範囲:毎秒4〜1000000セグメント。デフォルトのソースしきい値は 25 pps です。

宛先しきい値

値が入力され、デバイスが宛先への接続要求のドロップを開始する前に、単一の宛先 IP アドレスに対して 1 秒あたりに受信する SYN セグメントの数を指定します。保護されたホストが複数のサービスを実行する場合は、宛先ポート番号に関係なく、宛先 IP アドレスのみに基づいてしきい値を設定できます。

手記:

範囲:毎秒4〜1000000セグメント。デフォルトの宛先しきい値は 0 pps です。

エイガータイムアウト

ハーフ完了した接続がキューからドロップされるまでの最大時間を指定する値を入力します。通常のトラフィック状態でドロップされた接続が表示されるまで、タイムアウト値を減らすことができます。

範囲: 1 から 50 秒。デフォルト値は20秒です。

手記:

20 秒は、不完全な接続要求を保持するのに妥当な時間です。

IPv6 EXTヘッダー

定義済みヘッダーの種類

次の画面オプションを設定します。

  • ホップバイホップヘッダー:リストからオプションを選択し、値を入力し、[ + ] をクリックして追加します。

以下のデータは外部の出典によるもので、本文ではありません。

Ltac frame_all get_tile :=
  repeat first
    [ apply same_frame_refl
    | assumption
    | apply (same_frame_move_horizontally get_tile)
    | apply same_frame_on_player; [intros ?; split; reflexivity|]
    | match goal with
      | |- same_frame _ (if ?b then _ else _) => destruct b
      end ].

Lemma steady_ladder_then_bounds get_tile capped d0 d :
  (0 <= player_w d0)%Q -> (player_w d0 <= SCROLL_BORDER_X)%Q ->
  steady capped d0 d ->
  ends (fun d' : PlayerWorld =>
          in_world d' /\
          player_w d' = player_w d0 /\ player_h d' = player_h d0 /\
          (capped = true -> (player_dy d' <= TERMINAL_VELOCITY)%Q))
       (ladder_then_bounds get_tile d).
Proof.
  intros Hw0 Hw1 Hd. unfold ladder_then_bounds. cbv zeta.
  apply ends_and_then with (P := steady capped d0).
  - destruct (check_ladder_collision _ _ _ _ _);
      [apply steady_set_state_key | apply ends_returned]; exact Hd.
  - intros d1 H1.
    eapply ends_weaken; [apply (steady_bounds capped d0 d1 Hw0 Hw1 H1)|].
    cbv beta. tauto.
Qed.

Lemma steady_vertical capped d0 d :
  steady capped d0 d ->
  steady capped d0
    (on_player (set_dy 0)
       (if Py.ltb 0 (dy (mov (pw_player d)))
        then on_player
               (fun m => map_ent (set_y (snap_to_top (y (ent m)) (h (ent m)))) m)
               d
        else on_player
               (fun m => map_ent (set_y (snap_to_bottom (y (ent m)))) m) d)).
Proof.
  intros Hd. apply steady_set_dy; [intros _; vm_compute; discriminate|].
  destruct (Py.ltb 0 _);
    apply (steady_on_player_ent capped (fun m => set_y _));
    try (intros m; split; reflexivity); exact Hd.
Qed.

Lemma PlayerGroundState_update_steady get_tile btn capped d :
  (0 <= player_w d)%Q -> (player_w d <= SCROLL_BORDER_X)%Q ->
  (capped = true -> (- jump (pw_player d) <= TERMINAL_VELOCITY)%Q) ->
  ends (fun d' : PlayerWorld =>
          in_world d' /\
          player_w d' = player_w d /\ player_h d' = player_h d /\
          (capped = true -> (player_dy d' <= TERMINAL_VELOCITY)%Q))
       (PlayerGroundState_update get_tile btn true d).
Proof.
  intros Hw0 Hw1 Hjump. unfold PlayerGroundState_update. cbn [negb]. cbv zeta.
  apply ends_and_then with (P := steady capped d).
  - match goal with
    | |- ends _ (if ?b then _ else _) => destruct b
    end.
    + apply steady_set_state_key, steady_set_dy; [exact Hjump|].
      apply steady_gravity. frame_all get_tile.
    + apply ends_returned, steady_gravity. frame_all get_tile.
  - intros d1 H1.
    apply ends_and_then with (P := steady capped d).
    + match goal with
      | |- ends _ (if ?b then _ else _) => destruct b
      end.
      * apply ends_returned.
        apply (steady_vertical capped d
                 (on_player (fun m => map_ent (set_y (y (ent m) + dy m)) m) d1)).
        apply (steady_on_player_ent capped (fun m => set_y (y (ent m) + dy m)));
          [intros m; split; reflexivity | exact H1].
      * apply steady_set_state_key.
        apply (steady_on_player_ent capped (fun m => set_y (y (ent m) + dy m)));
          [intros m; split; reflexivity | exact H1].
    + intros d2 H2. apply steady_ladder_then_bounds; assumption.
Qed.

Lemma PlayerAirState_update_steady get_tile btn d :
  (0 <= player_w d)%Q -> (player_w d <= SCROLL_BORDER_X)%Q ->
  ends (fun d' : PlayerWorld =>
          in_world d' /\
          player_w d' = player_w d /\ player_h d' = player_h d /\
          (true = true -> (player_dy d' <= TERMINAL_VELOCITY)%Q))
       (PlayerAirState_update get_tile btn true d).
Proof.
  intros Hw0 Hw1. unfold PlayerAirState_update. cbn [negb]. cbv zeta.
  match goal with
  | |- ends _ (and_then (if _ then _ else Player_set_state_key AIR ?dy) _) =>
      assert (Hy : steady true d dy)
  end.
  { apply (steady_on_player_ent true (fun m => set_y (y (ent m) + dy m)));
      [intros m; split; reflexivity|].
    apply steady_gravity. frame_all get_tile. }
  apply ends_and_then with (P := steady true d).
  - match goal with
    | |- ends _ (if ?b then _ else _) => destruct b
    end; [|apply steady_set_state_key, Hy].
    apply ends_and_then with (P := steady true d).
    + match goal with
      | |- ends _ (if ?b then _ else _) => destruct b
      end.
      * apply ends_and_then with (P := steady true d);
          [apply steady_set_state_key, Hy|].
        intros d1 H1. apply ends_returned.
        apply (steady_on_player_ent true
                 (fun m => set_y (snap_to_top (y (ent m)) (h (ent m)))));
          [intros m; split; reflexivity | exact H1].
      * apply ends_returned.
        apply (steady_on_player_ent true
                 (fun m => set_y (snap_to_bottom (y (ent m)))));
          [intros m; split; reflexivity | exact Hy].
    + intros d1 H1. apply ends_returned.
      apply steady_set_dy; [intros _; vm_compute; discriminate | exact H1].
  - intros d2 H2. apply steady_ladder_then_bounds; assumption.
Qed.

Lemma PlayerClimbState_update_steady get_tile btn d :
  (0 <= player_w d)%Q -> (player_w d <= SCROLL_BORDER_X)%Q ->
  ends (fun d' : PlayerWorld =>
          in_world d' /\
          player_w d' = player_w d /\ player_h d' = player_h d /\
          (false = true -> (player_dy d' <= TERMINAL_VELOCITY)%Q))
       (PlayerClimbState_update get_tile btn true d).
Proof.
  intros Hw0 Hw1. unfold PlayerClimbState_update. cbn [negb]. cbv zeta.
  apply ends_and_then with (P := steady false d).
  - match goal with
    | |- ends _ (if ?b then _ else _) => destruct b
    end;
      [apply steady_set_state_key | apply ends_returned];
      apply steady_uncapped; frame_all get_tile.
  - intros d1 H1.
    eapply ends_weaken; [apply (steady_bounds false d d1 Hw0 Hw1 H1)|].
    cbv beta. tauto.
Qed.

    削除するには、1 つまたは複数のヘッダーを選択し、[ X] をクリックします。

  • 宛先ヘッダー - リストからオプションを選択し、値を入力して [+ ] をクリックして追加します。

    削除するには、1 つまたは複数のヘッダーを選択し、[ X] をクリックします。

ルーティングヘッダー

チェックボックスをオンにして、IPv6ルーティングヘッダー画面オプションを有効にします。

ESP ヘッダー

チェックボックスをオンにすると、[IPv6 カプセル化セキュリティペイロードのヘッダー画面]画面オプションが有効になります。

No-Nextヘッダー

このチェック・ボックスを選択して、「IPv6 の次のヘッダーなし」画面オプションを有効にします。

モビリティヘッダー

チェックボックスをオンにして、IPv6モビリティヘッダー画面オプションを有効にします。

フラグメントヘッダー

チェックボックスを選択して、IPv6フラグメントヘッダー画面オプションを有効にします。

AH ヘッダー

チェックボックスを選択して、[IPv6認証ヘッダー]画面オプションを有効にします。

Shim6 ヘッダー

チェック・ボックスを選択して、「IPv6 shim ヘッダー画面」オプションを有効にします。

HIPヘッダー

チェックボックスを選択して、IPv6ホスト識別プロトコルヘッダー画面オプションを有効にします。

カスタマ定義ヘッダタイプ

ヘッダー範囲のタイプを定義する値を入力し、[ + ] をクリックして追加します。

範囲: 0 から 255。

削除するには、1 つ以上のヘッダー タイプを選択し、[ X] をクリックします。

IPv6 extヘッダーの制限

画面を通過できる IPv6 拡張ヘッダーの数を設定する値を入力します。

範囲: 0 から 32。

ゾーンに適用

ゾーンに適用

[使用可能] 列からゾーンを選択し、右矢印を使用して [選択済み] 列に移動します。